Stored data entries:
....
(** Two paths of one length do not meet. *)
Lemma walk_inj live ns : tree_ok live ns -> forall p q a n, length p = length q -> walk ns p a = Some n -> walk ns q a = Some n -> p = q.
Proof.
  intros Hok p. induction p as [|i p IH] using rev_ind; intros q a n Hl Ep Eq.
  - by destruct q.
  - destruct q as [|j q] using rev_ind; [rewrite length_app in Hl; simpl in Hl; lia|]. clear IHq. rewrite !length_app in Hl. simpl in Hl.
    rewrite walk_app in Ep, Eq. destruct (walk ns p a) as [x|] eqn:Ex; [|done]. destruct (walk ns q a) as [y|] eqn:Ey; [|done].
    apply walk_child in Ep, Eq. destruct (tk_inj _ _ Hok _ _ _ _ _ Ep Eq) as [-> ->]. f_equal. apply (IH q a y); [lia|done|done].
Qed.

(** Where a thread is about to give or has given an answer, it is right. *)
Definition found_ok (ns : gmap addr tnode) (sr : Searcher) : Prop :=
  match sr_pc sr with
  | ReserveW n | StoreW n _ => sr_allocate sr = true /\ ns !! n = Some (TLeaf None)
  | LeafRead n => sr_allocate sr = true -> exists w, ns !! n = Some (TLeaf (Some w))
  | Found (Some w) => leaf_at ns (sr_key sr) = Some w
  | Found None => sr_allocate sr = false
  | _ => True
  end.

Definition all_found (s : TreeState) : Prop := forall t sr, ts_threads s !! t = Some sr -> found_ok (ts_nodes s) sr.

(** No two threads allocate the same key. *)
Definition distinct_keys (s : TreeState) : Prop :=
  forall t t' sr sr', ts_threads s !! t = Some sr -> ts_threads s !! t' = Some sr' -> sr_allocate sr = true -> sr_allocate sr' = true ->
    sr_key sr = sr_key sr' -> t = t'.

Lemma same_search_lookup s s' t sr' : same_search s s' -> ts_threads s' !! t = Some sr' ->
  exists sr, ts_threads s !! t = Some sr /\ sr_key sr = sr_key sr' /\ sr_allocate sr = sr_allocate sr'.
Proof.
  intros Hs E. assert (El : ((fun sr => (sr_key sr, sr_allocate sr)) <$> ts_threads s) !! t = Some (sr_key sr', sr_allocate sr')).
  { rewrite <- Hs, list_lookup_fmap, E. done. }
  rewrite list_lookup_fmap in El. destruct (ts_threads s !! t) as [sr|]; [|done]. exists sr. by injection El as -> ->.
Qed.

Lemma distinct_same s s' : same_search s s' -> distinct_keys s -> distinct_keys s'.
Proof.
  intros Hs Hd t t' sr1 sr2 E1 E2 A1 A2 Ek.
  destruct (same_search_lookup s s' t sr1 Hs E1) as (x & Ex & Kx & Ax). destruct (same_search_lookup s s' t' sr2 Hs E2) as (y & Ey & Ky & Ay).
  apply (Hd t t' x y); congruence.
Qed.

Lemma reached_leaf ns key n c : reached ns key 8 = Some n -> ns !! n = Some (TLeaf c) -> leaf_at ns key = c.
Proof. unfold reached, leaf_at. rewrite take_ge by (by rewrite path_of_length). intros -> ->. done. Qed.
....
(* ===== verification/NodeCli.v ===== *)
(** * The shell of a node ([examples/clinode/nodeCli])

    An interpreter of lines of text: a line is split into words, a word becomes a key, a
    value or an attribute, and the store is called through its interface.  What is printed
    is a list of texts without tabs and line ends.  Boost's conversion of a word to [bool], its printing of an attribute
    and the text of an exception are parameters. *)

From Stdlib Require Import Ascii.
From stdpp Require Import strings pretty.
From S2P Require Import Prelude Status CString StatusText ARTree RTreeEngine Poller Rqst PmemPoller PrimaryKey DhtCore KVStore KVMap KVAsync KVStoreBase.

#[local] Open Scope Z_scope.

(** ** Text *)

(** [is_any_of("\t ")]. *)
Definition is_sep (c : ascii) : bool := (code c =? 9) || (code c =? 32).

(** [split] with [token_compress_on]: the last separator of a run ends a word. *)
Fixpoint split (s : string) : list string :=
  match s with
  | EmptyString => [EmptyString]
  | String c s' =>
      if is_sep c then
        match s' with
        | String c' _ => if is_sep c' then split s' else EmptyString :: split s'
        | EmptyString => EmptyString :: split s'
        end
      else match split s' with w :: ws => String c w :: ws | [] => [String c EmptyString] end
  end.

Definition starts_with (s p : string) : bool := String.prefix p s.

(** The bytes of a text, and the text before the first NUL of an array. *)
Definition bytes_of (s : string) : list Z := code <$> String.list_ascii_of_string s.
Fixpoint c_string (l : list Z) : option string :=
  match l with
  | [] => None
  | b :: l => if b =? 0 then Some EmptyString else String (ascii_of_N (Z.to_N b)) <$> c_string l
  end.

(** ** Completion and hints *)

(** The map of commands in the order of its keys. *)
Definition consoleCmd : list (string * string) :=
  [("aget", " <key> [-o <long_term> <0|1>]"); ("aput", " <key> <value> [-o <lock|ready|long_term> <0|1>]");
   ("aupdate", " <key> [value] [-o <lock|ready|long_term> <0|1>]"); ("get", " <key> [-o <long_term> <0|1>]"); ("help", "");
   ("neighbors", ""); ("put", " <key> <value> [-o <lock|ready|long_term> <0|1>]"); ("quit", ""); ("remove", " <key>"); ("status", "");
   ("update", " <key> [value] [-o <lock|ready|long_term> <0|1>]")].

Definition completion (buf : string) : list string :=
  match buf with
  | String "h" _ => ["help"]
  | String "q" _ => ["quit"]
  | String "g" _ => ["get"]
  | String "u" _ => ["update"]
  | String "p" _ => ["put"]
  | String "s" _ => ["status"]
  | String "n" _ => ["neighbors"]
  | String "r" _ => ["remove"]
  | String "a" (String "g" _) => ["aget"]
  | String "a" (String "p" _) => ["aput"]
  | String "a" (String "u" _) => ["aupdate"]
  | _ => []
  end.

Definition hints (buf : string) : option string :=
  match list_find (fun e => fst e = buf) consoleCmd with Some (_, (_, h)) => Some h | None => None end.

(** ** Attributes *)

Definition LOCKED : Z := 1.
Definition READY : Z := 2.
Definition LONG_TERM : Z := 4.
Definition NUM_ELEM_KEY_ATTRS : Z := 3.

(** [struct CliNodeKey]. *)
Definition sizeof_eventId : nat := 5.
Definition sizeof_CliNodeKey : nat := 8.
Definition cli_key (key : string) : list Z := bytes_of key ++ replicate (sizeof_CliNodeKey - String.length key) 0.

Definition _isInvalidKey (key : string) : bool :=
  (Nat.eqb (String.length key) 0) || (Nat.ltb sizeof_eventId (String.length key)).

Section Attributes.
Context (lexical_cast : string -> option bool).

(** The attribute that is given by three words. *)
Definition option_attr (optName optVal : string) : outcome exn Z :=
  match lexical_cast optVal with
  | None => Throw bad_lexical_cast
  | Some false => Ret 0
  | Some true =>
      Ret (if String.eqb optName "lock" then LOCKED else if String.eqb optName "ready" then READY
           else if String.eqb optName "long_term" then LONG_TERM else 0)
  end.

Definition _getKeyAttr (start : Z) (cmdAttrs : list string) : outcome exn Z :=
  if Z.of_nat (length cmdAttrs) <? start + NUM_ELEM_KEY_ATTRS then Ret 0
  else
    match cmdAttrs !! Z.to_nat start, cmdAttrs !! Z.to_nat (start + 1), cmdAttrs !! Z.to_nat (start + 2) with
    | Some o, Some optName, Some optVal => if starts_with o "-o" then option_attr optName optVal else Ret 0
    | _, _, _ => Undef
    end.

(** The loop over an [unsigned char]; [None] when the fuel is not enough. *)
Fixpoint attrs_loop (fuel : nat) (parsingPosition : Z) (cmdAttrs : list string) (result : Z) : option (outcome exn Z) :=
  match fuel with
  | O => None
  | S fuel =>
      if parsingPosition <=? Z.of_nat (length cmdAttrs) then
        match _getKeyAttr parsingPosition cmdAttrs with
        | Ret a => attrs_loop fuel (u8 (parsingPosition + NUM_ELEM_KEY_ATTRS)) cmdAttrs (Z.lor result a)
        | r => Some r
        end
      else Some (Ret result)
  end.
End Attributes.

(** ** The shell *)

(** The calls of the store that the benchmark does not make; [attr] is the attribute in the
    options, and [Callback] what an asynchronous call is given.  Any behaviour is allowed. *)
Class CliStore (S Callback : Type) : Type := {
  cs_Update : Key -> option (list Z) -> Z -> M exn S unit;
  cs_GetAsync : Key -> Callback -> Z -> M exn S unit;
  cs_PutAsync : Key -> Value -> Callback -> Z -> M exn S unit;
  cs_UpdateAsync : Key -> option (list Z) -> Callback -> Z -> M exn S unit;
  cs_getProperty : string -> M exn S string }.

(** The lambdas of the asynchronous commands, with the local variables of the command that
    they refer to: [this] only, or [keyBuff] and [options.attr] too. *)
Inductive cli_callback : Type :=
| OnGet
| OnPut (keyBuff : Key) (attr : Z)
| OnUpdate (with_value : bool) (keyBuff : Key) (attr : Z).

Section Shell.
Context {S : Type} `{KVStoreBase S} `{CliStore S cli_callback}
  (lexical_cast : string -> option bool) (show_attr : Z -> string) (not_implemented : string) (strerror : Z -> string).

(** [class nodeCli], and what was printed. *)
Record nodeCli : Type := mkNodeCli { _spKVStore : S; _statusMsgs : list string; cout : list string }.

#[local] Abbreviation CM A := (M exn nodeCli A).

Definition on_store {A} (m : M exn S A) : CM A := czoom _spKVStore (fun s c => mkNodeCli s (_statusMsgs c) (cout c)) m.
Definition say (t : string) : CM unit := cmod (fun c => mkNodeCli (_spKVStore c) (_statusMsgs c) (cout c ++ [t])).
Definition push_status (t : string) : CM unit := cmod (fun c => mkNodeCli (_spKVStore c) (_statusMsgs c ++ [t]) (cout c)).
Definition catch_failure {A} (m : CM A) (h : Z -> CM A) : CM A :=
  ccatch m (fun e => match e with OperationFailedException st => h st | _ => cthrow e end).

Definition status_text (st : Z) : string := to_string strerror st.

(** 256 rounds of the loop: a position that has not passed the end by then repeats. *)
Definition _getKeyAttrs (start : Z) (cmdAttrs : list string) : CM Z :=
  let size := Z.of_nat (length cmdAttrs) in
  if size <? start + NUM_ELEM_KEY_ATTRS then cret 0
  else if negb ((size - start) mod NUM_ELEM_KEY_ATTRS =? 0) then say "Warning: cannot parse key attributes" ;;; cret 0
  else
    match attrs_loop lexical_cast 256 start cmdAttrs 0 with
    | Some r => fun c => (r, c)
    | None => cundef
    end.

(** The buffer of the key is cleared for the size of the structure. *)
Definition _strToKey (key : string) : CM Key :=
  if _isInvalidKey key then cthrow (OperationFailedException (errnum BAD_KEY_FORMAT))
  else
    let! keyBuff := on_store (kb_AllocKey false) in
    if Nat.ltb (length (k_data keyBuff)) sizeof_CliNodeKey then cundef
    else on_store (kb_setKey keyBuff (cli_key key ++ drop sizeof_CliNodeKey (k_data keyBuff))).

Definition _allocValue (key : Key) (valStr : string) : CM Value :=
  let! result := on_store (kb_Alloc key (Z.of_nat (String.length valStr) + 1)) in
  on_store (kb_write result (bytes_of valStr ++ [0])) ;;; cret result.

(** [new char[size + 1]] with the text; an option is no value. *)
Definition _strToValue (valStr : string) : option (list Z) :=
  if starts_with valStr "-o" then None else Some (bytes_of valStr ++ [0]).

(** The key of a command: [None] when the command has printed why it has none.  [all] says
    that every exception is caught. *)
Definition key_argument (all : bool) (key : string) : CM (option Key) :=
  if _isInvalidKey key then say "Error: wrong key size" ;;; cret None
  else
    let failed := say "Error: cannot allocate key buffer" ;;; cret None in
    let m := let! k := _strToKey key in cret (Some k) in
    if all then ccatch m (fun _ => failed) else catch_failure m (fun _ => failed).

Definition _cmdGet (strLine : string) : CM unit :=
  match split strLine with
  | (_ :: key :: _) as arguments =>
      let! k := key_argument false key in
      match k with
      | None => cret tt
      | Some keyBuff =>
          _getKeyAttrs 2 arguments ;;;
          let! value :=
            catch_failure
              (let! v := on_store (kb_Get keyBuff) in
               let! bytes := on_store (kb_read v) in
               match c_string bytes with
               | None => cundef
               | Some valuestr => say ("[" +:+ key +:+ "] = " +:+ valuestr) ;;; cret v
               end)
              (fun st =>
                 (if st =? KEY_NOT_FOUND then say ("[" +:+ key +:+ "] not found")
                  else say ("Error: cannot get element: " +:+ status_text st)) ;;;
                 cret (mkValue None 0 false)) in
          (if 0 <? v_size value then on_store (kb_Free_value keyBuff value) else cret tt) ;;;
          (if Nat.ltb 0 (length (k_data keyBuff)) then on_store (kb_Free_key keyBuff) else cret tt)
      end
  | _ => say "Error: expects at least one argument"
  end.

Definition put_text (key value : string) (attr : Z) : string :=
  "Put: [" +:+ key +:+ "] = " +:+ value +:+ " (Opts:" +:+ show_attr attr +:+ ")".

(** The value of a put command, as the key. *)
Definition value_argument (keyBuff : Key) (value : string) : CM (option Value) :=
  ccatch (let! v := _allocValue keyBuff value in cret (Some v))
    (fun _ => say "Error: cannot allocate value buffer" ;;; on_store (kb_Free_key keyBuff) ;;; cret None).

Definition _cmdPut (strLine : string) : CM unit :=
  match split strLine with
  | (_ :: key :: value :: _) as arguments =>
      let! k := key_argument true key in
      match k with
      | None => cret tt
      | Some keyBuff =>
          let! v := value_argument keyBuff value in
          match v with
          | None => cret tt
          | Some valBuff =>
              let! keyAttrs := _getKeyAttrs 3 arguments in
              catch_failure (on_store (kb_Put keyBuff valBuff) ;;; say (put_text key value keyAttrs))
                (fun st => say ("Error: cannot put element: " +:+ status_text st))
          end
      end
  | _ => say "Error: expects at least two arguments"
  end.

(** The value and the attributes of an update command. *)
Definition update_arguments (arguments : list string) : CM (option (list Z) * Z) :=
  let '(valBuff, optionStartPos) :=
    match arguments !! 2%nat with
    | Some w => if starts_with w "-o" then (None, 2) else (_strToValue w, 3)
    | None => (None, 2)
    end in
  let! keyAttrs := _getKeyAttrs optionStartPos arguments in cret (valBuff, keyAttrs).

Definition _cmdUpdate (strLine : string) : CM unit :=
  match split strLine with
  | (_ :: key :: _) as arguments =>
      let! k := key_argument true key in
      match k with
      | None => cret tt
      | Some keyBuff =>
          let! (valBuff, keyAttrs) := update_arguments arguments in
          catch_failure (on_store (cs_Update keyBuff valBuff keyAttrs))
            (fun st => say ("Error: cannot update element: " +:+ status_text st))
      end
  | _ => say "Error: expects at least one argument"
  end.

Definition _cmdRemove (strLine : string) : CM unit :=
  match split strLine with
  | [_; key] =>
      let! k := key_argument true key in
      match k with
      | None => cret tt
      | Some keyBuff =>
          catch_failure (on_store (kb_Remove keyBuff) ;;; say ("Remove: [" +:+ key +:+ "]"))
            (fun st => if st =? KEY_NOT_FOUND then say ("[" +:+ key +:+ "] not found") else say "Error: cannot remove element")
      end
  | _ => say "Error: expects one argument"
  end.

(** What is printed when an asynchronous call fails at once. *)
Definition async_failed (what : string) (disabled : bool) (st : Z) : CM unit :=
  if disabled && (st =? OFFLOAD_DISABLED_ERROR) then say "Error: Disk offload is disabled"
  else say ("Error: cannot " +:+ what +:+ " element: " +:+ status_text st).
....
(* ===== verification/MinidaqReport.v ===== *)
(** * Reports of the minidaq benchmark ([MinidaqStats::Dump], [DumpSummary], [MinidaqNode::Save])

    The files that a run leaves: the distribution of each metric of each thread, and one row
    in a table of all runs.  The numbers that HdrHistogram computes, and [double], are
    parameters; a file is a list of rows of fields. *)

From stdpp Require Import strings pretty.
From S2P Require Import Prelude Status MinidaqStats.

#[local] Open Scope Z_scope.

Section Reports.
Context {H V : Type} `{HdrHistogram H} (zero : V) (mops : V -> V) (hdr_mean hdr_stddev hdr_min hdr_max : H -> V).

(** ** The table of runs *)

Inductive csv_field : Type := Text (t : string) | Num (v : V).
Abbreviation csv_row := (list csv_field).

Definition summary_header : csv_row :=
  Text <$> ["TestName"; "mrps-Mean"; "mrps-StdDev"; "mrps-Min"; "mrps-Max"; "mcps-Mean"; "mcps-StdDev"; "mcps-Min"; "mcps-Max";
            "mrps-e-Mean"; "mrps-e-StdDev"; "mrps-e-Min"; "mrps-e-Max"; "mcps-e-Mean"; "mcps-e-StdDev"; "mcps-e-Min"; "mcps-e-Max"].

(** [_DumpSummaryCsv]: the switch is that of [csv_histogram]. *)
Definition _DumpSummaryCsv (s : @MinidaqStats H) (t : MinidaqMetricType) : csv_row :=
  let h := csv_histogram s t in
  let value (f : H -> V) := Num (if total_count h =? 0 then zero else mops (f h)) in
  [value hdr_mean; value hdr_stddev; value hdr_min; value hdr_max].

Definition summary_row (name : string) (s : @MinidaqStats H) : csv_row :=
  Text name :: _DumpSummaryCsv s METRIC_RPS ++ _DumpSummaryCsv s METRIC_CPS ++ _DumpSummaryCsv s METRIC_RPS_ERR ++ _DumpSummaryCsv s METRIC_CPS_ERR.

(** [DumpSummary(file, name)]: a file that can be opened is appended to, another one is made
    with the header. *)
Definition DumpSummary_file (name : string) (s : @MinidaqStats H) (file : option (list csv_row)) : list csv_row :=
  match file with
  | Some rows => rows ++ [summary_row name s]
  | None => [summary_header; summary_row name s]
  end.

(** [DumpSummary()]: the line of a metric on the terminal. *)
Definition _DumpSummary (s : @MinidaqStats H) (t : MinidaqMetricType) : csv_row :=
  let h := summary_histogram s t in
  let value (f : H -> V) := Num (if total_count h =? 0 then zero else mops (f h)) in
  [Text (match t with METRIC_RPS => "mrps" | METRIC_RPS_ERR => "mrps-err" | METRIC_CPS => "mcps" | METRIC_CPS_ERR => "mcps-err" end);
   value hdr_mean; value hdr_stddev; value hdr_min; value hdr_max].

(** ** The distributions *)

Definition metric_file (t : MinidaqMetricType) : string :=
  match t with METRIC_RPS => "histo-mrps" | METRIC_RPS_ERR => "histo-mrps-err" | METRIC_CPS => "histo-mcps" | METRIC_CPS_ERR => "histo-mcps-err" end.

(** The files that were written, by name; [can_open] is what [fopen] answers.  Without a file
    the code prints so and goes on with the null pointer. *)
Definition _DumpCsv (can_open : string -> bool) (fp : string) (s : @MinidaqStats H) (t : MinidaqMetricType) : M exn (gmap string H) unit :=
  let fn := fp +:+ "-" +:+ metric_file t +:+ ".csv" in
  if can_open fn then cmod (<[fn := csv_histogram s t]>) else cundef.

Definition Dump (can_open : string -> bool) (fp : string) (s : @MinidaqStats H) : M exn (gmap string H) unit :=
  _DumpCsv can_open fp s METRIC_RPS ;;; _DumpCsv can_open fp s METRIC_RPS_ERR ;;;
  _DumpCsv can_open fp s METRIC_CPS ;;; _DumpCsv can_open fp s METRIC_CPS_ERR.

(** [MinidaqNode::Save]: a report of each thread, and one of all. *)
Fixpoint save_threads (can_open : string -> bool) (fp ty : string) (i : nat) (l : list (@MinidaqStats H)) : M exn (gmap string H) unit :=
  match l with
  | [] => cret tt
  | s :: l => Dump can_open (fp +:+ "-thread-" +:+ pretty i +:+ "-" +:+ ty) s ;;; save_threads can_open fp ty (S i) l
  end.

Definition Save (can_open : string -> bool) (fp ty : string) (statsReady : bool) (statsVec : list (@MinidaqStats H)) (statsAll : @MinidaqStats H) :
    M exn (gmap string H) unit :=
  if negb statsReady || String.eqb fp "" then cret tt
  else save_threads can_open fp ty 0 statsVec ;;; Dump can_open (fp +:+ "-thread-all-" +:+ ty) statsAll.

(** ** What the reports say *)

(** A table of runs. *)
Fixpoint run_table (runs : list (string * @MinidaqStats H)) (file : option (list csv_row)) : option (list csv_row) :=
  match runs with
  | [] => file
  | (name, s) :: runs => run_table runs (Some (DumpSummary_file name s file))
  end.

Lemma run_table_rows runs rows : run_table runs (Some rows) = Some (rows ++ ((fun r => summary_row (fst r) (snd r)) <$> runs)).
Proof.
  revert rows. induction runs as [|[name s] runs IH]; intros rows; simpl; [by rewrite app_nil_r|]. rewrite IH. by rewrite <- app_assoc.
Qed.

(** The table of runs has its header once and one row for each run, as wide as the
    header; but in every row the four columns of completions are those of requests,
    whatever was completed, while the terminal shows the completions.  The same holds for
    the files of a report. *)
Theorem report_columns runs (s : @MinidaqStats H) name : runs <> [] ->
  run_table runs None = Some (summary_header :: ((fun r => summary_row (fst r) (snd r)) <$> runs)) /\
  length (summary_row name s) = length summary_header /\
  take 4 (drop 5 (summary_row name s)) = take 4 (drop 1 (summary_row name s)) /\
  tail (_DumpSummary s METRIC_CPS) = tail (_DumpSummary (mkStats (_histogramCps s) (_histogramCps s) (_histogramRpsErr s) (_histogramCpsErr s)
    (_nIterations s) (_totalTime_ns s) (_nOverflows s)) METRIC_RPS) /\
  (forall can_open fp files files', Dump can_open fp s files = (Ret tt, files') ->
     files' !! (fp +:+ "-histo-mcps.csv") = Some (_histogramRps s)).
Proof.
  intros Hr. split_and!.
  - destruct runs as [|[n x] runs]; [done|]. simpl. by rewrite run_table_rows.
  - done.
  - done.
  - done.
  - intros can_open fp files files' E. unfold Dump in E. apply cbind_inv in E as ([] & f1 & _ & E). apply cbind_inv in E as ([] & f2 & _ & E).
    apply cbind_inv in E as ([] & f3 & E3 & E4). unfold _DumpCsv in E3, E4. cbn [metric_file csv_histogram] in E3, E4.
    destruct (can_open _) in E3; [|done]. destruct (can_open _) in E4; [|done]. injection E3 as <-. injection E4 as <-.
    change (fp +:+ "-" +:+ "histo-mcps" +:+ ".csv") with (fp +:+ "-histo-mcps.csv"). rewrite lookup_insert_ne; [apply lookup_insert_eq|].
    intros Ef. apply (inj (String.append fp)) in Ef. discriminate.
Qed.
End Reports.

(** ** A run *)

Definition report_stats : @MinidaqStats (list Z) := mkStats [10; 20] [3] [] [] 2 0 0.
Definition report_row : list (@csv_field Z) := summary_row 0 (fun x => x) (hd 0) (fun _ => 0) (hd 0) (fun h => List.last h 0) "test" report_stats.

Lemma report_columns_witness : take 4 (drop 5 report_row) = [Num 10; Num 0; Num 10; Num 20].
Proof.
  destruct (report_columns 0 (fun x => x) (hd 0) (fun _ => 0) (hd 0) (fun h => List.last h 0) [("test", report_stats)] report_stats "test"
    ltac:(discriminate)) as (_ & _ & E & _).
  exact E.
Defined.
....
* Work request *
Exact duplication is required for the lines above, from the line that contains "match arguments !! 2%nat with" to the line that contains "(** What is", inclusive; omit all others.

* Answer space *
    match arguments !! 2%nat with
    | Some w => if starts_with w "-o" then (None, 2) else (_strToValue w, 3)
    | None => (None, 2)
    end in
  let! keyAttrs := _getKeyAttrs optionStartPos arguments in cret (valBuff, keyAttrs).

Definition _cmdUpdate (strLine : string) : CM unit :=
  match split strLine with
  | (_ :: key :: _) as arguments =>
      let! k := key_argument true key in
      match k with
      | None => cret tt
      | Some keyBuff =>
          let! (valBuff, keyAttrs) := update_arguments arguments in
          catch_failure (on_store (cs_Update keyBuff valBuff keyAttrs))
            (fun st => say ("Error: cannot update element: " +:+ status_text st))
      end
  | _ => say "Error: expects at least one argument"
  end.

Definition _cmdRemove (strLine : string) : CM unit :=
  match split strLine with
  | [_; key] =>
      let! k := key_argument true key in
      match k with
      | None => cret tt
      | Some keyBuff =>
          catch_failure (on_store (kb_Remove keyBuff) ;;; say ("Remove: [" +:+ key +:+ "]"))
            (fun st => if st =? KEY_NOT_FOUND then say ("[" +:+ key +:+ "] not found") else say "Error: cannot remove element")
      end
  | _ => say "Error: expects one argument"
  end.

(** What is printed when an asynchronous call fails at once. *)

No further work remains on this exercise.